The misunderstanding, which I shared, was that OP stood for “Operational.” The original list from NARA that included file names using the OP abbreviation was released in 2016. Figures with such files included people like David Atlee Phillips and E. Howard Hunt, both long of interest to conspiracy-oriented writers, and both involved in important CIA operations.1See here for a discussion of the 2016 list, which I call NF16.

The OP in this case refers to the Office of Personnel, not operational, and the files in question are personnel files. Matters dealt with in the files are mostly ordinary personnel information such as hiring, transfers, promotions, recommendations, insurance, and retirement. Operations are sometimes mentioned, but only in passing, not the details that people expected.

Some of the expectations for major revelations in the 2017-2018 releases was built on this misunderstanding, which reflected a general lack of understanding about how CIA records handle such matters. Operations are not labeled or listed under the names of people involved. They are handled under the name of the operation, such as PBSUCCESS, the operation that led to the overthrow of Guatemala’s Arbenz government.

As a result, the relevance of OP files to the JFK assassination is naturally low. I have not read all of these documents (there are over 10,000 pages), but from what I have read, the NBR designation seems quite correct.

For those who are interested in more boring topics, however, such as how these records were handled, evaluated, and released, the OP files are an exemplary topic for this blog, and so I’ll offer a few comments on them.

The Combs memo and list

The NBR OP files were discussed in the November 1997 memo from Michelle Combs which I cited in my second NBR post (see here). Combs headed the ARRB team of analysts handling CIA records, and the November memo covers the main sets of NBR records.

The ARRB was the federal board created by the JFK Act of 1992 to assemble and release the ARC documents. It was due to their efforts that so many obscure government documents were discovered, added to the ARC, and for the most part released in full almost thirty years ago.

Looking through the ARRB electronic records again has turned up two more detailed notes on the OP files from Combs: 1) a memo for the January 1998 ARRB meeting on the OP files, and 2) a list of the records in question.2Both are available on-line at NARA, but the most convenient access is through the MFF website: the memo is here and the list is here. These are the primary material for this note.

The OP files as defined in the list include personnel files for 60 individuals. These were all from the microfilm segregated collection.3I have a very brief note on the CIA segregated collection here. The microfilm segregated collection was a sort of expanded version of the segregated collection, and originally consisted of 73 microfilm rolls. Combs provides box and folder numbers, personnel names, and number of pages for each of the sixty figures. This is very convenient and allows us to track exactly how they were incorporated into the ARC. In the current ARC, the folders Combs listed are now divided into 184 records.

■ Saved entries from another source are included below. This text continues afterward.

(** X14.  Managing a family takes admin rights on it: adding a member,
    removing a member, setting a member's level and deleting the family
    succeed only for an actor who is a global admin or holds an
    [admin]-level grant on that family; for removing a member and setting a
    level that is also all it takes. *)
Theorem family_management_needs_admin db u familyId :
  (∀ st value st' resp,
     store_db st = db →
     addMember st (Some u) familyId value = Ok (st', resp) →
     hasPermission db (User.id u) (User.role u) familyId PermissionLevel.admin
     = true)
  ∧ (∀ userId,
       is_Ok (removeMember db (Some u) familyId userId)
       = hasPermission db (User.id u) (User.role u) familyId PermissionLevel.admin)
  ∧ (∀ userId level,
       is_Ok (updatePermission db (Some u) familyId userId level)
       = hasPermission db (User.id u) (User.role u) familyId PermissionLevel.admin)
  ∧ (∀ db' message,
       deleteFamily db (Some u) familyId = Ok (db', message) →
       hasPermission db (User.id u) (User.role u) familyId PermissionLevel.admin
       = true).
Proof.
  assert (Hguard : ∀ message,
    is_Ok (require_family_admin db u familyId message)
    = hasPermission db (User.id u) (User.role u) familyId PermissionLevel.admin).
  { intros message. unfold require_family_admin, hasPermission.
    destruct (decide (User.role u ≠ _)) as [Hrole|Hadmin].
    - rewrite decide_False by done.
      by destruct (checkFamilyPermission _ _ _ _).
    - apply dec_stable in Hadmin. by rewrite decide_True. }
  split; [|split; [|split]].
  - intros st value st' resp <- (u' & [= <-] & Hadmin & _)%addMember_Ok.
    by eapply require_family_admin_Ok.
  - intros userId. rewrite <- (Hguard "Admin access required to remove members").
    unfold removeMember. simpl.
    by destruct (require_family_admin _ _ _ _) as [[]|].
  - intros userId level.
    rewrite <- (Hguard "Admin access required to update permissions").
    unfold updatePermission. simpl.
    by destruct (require_family_admin _ _ _ _) as [[]|].
  - intros db' message (u' & [= <-] & _ & Hadmin & _)%deleteFamily_Ok.
    by eapply require_family_admin_Ok.
Qed.

Lemma family_management_needs_admin_witness :
  is_Ok (removeMember family_db (Some editor_user) 1 3) = false
  ∧ hasPermission family_db 1 UserRole.admin 1 PermissionLevel.admin = true.
Proof.
  destruct (family_management_needs_admin family_db editor_user 1)
    as (_ & Hremove & _).
  destruct (family_management_needs_admin family_db admin_user 1)
    as (_ & _ & _ & Hdelete).
  split; [by rewrite Hremove|].
  apply (Hdelete (delete_family family_db 1) "Family deleted successfully").
  reflexivity.
Defined.

(** ** Deleting a family *)

Lemma delete_family_ids db familyId :
  Person.id <$> persons (delete_family db familyId) = Person.id <$> persons db.
Proof.
  simpl. rewrite <- list_fmap_compose. apply list_fmap_ext.
  intros i p _. simpl. by destruct (decide _).
Qed.

(** X15.  Deleting a family cascades as the schema says and no further:
    the family and every grant on it are gone, grants on other families are
    resolved as before, every person is still stored under the same id, the
    former members have lost their family and everybody else is unchanged,
    and no edge is touched.  With the primary key on persons, any
    authenticated user then passes the permission check of a single create
    between two former members, while only a global admin can still delete
    such a person. *)
Theorem deleteFamily_cascade db user familyId db' message :
  deleteFamily db user familyId = Ok (db', message) →
  select_family db' familyId = []
  ∧ (∀ userId required,
       checkFamilyPermission db' userId familyId required = false)
  ∧ (∀ userId familyId' required, familyId' ≠ familyId →
       checkFamilyPermission db' userId familyId' required
       = checkFamilyPermission db userId familyId' required)
  ∧ Person.id <$> persons db' = Person.id <$> persons db
  ∧ relationships db' = relationships db
  ∧ (∀ p, p ∈ persons db →
       (if decide (Person.family_id p = Some familyId)
        then clear_family p else p) ∈ persons db')
  ∧ (∀ p', p' ∈ persons db' → Person.family_id p' ≠ Some familyId)
  ∧ (persons_pk db →
     ∀ u pa pb,
       pa ∈ persons db → Person.family_id pa = Some familyId →
       pb ∈ persons db → Person.family_id pb = Some familyId →
       check_permissions db' u
         (find (λ p, p.1 = Person.id pa)
            (select_persons_in db' [Person.id pa; Person.id pb]))
         (find (λ p, p.1 = Person.id pb)
            (select_persons_in db' [Person.id pa; Person.id pb])) = Ok ()
       ∧ (User.role u ≠ UserRole.admin →
          deletePerson db' (Some u) (Person.id pa)
          = Throw (createForbiddenError
                     "Cannot delete person without family association"))).
Proof.
  intros (u0 & _ & _ & _ & ->)%deleteFamily_Ok.
  assert (Hcleared : ∀ p, p ∈ persons db →
            (if decide (Person.family_id p = Some familyId)
             then clear_family p else p) ∈ persons (delete_family db familyId)).
  { intros p Hp. simpl. apply list_elem_of_fmap. by exists p. }
  split; [|split; [|split; [|split; [|split; [|split; [|split]]]]]].
  - unfold select_family. simpl. rewrite list_filter_filter.
    apply filter_none. tauto.
  - intros userId required. unfold checkFamilyPermission, select_permission_level.
    simpl. rewrite list_filter_filter, filter_none; [done|]. tauto.
  - intros userId familyId' required Hne.
    unfold checkFamilyPermission, select_permission_level. simpl.
    rewrite list_filter_filter.
    rewrite (list_filter_iff _
               (λ g, UserFamilyPermission.user_id g = userId
                     ∧ UserFamilyPermission.family_id g = familyId')); [done|].
    intros g. split; [tauto|]. intros [Hu Hf]. split; [done|]. congruence.
  - apply delete_family_ids.
  - done.
  - done.
  - simpl. intros p' (p & -> & Hp)%list_elem_of_fmap.
    by destruct (decide (Person.family_id p = Some familyId)).
  - intros Hpk u pa pb Hpa Ha Hpb Hb.
    assert (Hpk' : persons_pk (delete_family db familyId)).
    { unfold persons_pk. by rewrite delete_family_ids. }
    pose proof (Hcleared pa Hpa) as Hpa'. pose proof (Hcleared pb Hpb) as Hpb'.
    rewrite decide_True in Hpa' by done. rewrite decide_True in Hpb' by done.
    pose proof (find_row_pk _ [Person.id pa; Person.id pb] _ Hpk' Hpa') as Hfa.
    pose proof (find_row_pk _ [Person.id pa; Person.id pb] _ Hpk' Hpb') as Hfb.
    simpl in Hfa, Hfb. split.
    + rewrite Hfa, Hfb by (try left; right; left).
      unfold check_permissions. by destruct (decide _).
    + intros Hrole. unfold deletePerson. simpl.
      assert (Hsel : head (select_person (delete_family db familyId) (Person.id pa))
                     = Some (clear_family pa)).
      { apply head_all_eq.
        - by apply list_elem_of_filter.
        - intros q [Hid Hq]%list_elem_of_filter. by apply (pk_inj _ _ _ Hpk'). }
      destruct (select_person _ _) as [|q l]; [done|]. injection Hsel as ->.
      by rewrite decide_True.
Qed.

The data fields I need to cite for this info are too wide to conveniently incorporate into this post, so I am putting together a separate table, coming soon.

Redaction and significance of the OP files

As noted above, the release of these files in 2017-2018 was a matter of much excitement. When the nature of the files became clear, however, they dropped from most online discussions.

Recently they have come back, and are now frequently cited as examples of ARC documents where there is still important evidence hidden under redactions. It is true that they are sometimes (but not always) more heavily redacted than the minuscule withholding that characterizes most redacted documents in the ARC today.

Does this mean the redacted material was significant? Were the OP files in fact important documents in the JFK record collection? This was not the opinion of the ARRB. The OP files were previously withheld in full because the ARRB designated them as “not believed relevant” (NBR) and therefore put them aside so they could spend their time on more worthwhile documents. As staff member K. Michelle Combs wrote in a summary on CIA personnel files for the board:

The ARRB staff recognizes that many of the individuals whose files are found in the Microfilm Collection are significant to an understanding of the assassination. However, the material in these files not marked by the ARRB staff and not already found in the Sequestered Collection was found to consist of basic standard personnel information and to have no believed relevance to the assassination.